Nigel Farage’s right-populist Reform UK party has surged to a record high in a national poll as support for Prime Minister Sir Keir Starmer’s leftist Labour government has collapsed just over 100 days after sweeping to power with a large majority.
“It is only a matter of time before Reform leads a national opinion poll,” Reform UK MP Rupert Lowe declared on Sunday following the release of a survey from More in Common showing the highest-ever level of support for the Farage-led party.
According to the survey of 2,000 people, Reform now stands at 21 per cent nationally, the best-ever result for the upstart populist party recorded by the pollster after climbing two points since its last poll.
Meanwhile, the governing Labour Party has seen its long-held lead in the polls utterly collapse since it swept to power in July. The survey showed Labour support fell to the same level as the lowly Tories, with both parties now standing at 27 per cent.
The Times of London reported that allies of Starmer’s are now privately concerned that Reform could surpass Labour by the time voters head back to the polls next year for local elections.
Farage and Reform have publicly stated that rather than targeting Tory supporters, the party’s principal mission will be to woo voters from the ‘Red Wall’ working-class areas of the country which have traditionally backed the Labour Party but who mostly voted to leave the EU in the 2016 Brexit referendum over concerns about mass migration.

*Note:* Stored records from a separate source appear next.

Lemma tr_settle_waiting tls rs t :
  NoDup rs.*1 -> tr_inv rs [] t -> handlers_run t = true -> tr_waiting (tr_run tls t (tr_settle tls t)) = [].
Proof.
  intros Hnd Ht Hh. unfold tr_settle. cbv zeta. rewrite tr_run_app.
  destruct (run_posts tls rs (length (tr_posted t)) t Hnd Ht Hh ltac:(lia)) as (Hp & Hh' & [_ _ (a & rss & _ & Hc & Hrs)]).
  set (t1 := tr_run tls t (replicate (length (tr_posted t)) (TrRun 0))) in *.
  pose proof (settle_all_peers tls t1 [] (tr_peers t1) Hh' eq_refl) as Hs. simpl in Hs. rewrite Hs. unfold tr_waiting. proj_simp. rewrite Hp. simpl.
  assert (Forall (fun r => NoDup r.*1) rss) as Hr.
  { apply list.Forall_forall. intros r (rs1 & rs2 & ->)%list_elem_of_split. rewrite Hrs, !concat_app in Hnd.
    simpl in Hnd. revert Hnd. rewrite !fmap_app, !list.NoDup_app. set_solver. }
  clear -Hc Hr. induction Hc as [|r p rss ps [Hi Hs] _ IH]; [done|]. apply list.Forall_cons in Hr as [Hr1 Hr].
  simpl. rewrite IH by done. by rewrite (peer_settle_waiting tls r).
Qed.

(** C25. Requests with different ids, to peers whose address can be read, get one
    answer each: whatever happens to the transport, its peers and their
    connections, each callback was called once or still waits; and while the
    threads of the transport run, letting them run calls each of them. *)
Theorem every_send_answered_once tls es :
  NoDup (transport_requests es).*1 ->
  Forall readable es ->
  let t := tr_run tls Transport_new es in
  tr_called t ++ tr_waiting t ≡ₚ (transport_requests es).*2 /\
  (handlers_run t = true -> tr_called (tr_run tls t (tr_settle tls t)) ≡ₚ (transport_requests es).*2).
Proof.
  intros Hnd Hr t. assert (tr_inv (transport_requests es) [] t) as Ht.
  { apply (tr_inv_tr_run tls es [] Transport_new); [done|done|]. split; [done|done|]. by exists [], []. }
  split; [by apply tr_inv_counts|]. intros Hh. destruct (tr_settle_quiet tls t) as [Hq Hrq].
  assert (tr_inv (transport_requests es ++ transport_requests (tr_settle tls t)) [] (tr_run tls t (tr_settle tls t))) as Ht'.
  { apply tr_inv_tr_run; [by rewrite Hq, app_nil_r|done|done]. }
  rewrite Hq, app_nil_r in Ht'. apply tr_inv_counts in Ht'.
  by rewrite (tr_settle_waiting tls (transport_requests es)), app_nil_r in Ht'.
Qed.

Lemma every_send_answered_once_witness :
  let es := [TrInitialize None "0.0.0.0:8001"; TrStart 4; TrSendRpc 2 "10.0.0.2:8001" (mkPendingSend "vote" 1 7);
             TrRun 0; TrPeer 0 PRun; TrSendRpc 3 "10.0.0.3:8001" (mkPendingSend "vote" 2 8); TrPeer 0 PRun;
             TrPeer 0 (PAttempt 0 None true); TrPeer 0 (PAttempt 0 None true);
             TrSendRpc 2 "10.0.0.2:8001" (mkPendingSend "append" 3 9)] in
  let t := tr_run false Transport_new es in
  tr_called t ++ tr_waiting t ≡ₚ (transport_requests es).*2 /\
  (handlers_run t = true -> tr_called (tr_run false t (tr_settle false t)) ≡ₚ (transport_requests es).*2).
Proof.
  apply (every_send_answered_once false).
  - apply (bool_decide_unpack (NoDup [1; 2; 3])). reflexivity.
  - repeat constructor; vm_compute; by eexists.
Defined.

(** ** What the transport does not do *)

Definition started_transport : list TransportEvent := [TrInitialize None "0.0.0.0:8001"; TrStart 1].

(** An address with a port that is not a number ends a thread for each request
    that is sent to it; when the last one is gone, nothing is sent or received
    any more, and callbacks are not called. *)
Lemma bad_address_ends_threads :
  let send id cb := TrSendRpc 2 "10.0.0.2:raft" (mkPendingSend "append" id cb) in
  let t := tr_run false Transport_new (started_transport ++ [send 1 7%nat; TrRun 0; send 2 8%nat; TrRun 0;
             TrSendRpc 3 "10.0.0.3:8001" (mkPendingSend "append" 3 9); TrRun 0]) in
  tr_running t = true /\ handlers_run t = false /\ tr_called t = [] /\ tr_waiting t = [9%nat].
Proof. split_and!; vm_compute; reflexivity. Qed.

(** [Stop] posts the closing of the peers and ends the threads that would run it:
    the callbacks of the requests in flight are not called.  A transport that is
    started again reports success and runs nothing. *)
Lemma stop_forgets_callbacks :
  let t := tr_run false Transport_new
    (started_transport ++ [TrSendRpc 2 "10.0.0.2:8001" (mkPendingSend "append" 1 7); TrRun 0; TrPeer 0 PRun; TrPeer 0 PRun; TrStop]) in
  let t' := tr_run false t (tr_settle false t) in
  tr_called t' = [] /\ tr_waiting t' = [7%nat] /\
  (tr_start 4 t).1 = StOK /\ handlers_run (tr_start 4 t).2 = false.
Proof. split_and!; vm_compute; reflexivity. Qed.

(** Batching is turned off for the connections there are; the next one batches. *)
Lemma next_connection_batches :
  let t := tr_run false Transport_new
    (started_transport ++ [TrSetBatching false; TrSendRpc 2 "10.0.0.2:8001" (mkPendingSend "append" 1 7);
                 TrRun 0; TrPeer 0 PRun]) in
  tr_batching t = false /\ map (map c_batching ∘ p_conns) (tr_peers t) = [[true]].
Proof. split_and!; vm_compute; reflexivity. Qed.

While Prime Minsiter Starmer vowed to “smash the gangs” of people smugglers trafficking illegal migrants across the English Channel, the stream of boats carrying foreigners to British shores has continued unabated, with around 12,000 aliens arriving since the left-wing party came to power a little over three months ago.
The failure of Starmer to stem the tide of illegals arriving in the country was listed as the biggest failure of the new government by 22 per cent of respondents, the third biggest reason listed.
Failures on immigration only came behind Labour’s decision to scrap winter fuel subsidies to pensioners amid the ongoing economic and energy price crises which continue to haunt the UK, with 49 per cent listing the move as the government’s biggest failure so far.
In second place, at 32 per cent, was Starmer’s scheme to release prisoners early to deal with the overcrowding of jails and to make room for those who took part in the anti-mass migration riots and protests over the summer following the Southport stabbing that left three young girls dead and several others injured at the alleged hands of a second-generation Rwandan migrant.
Additionally, the government has been facing a growing scandal surrounding “freebie” gifts accepted by Starmer and top members of his government from top Labour donors. The prime minister disclosed that since taking over at the helm of Labour, he has taken in over £134,000 in gifts and hospitality from Labour Peer Lord Waheed Alli for “work clothes”, designer glasses, and the use of the media mogul’s central London penthouse and Soho townhouse.
The scandal prompted leading MP Rosie Duffield to quit the party, accusing the government of betraying the party’s supposed altruistic ideals and saying that the “sleaze, nepotism and apparent avarice are off the scale.”
Commenting on the results of the poll, the director of More in Common UK, Luke Tryl said: “From a public opinion perspective, the first 100 days of a Labour government could be described as disappointing at best.
“The public are fairly united in saying the government has had a bad start, and rate the government’s performance as a D minus. Meanwhile, their poll lead has evaporated and Keir Starmer’s approval sits in the doldrums.”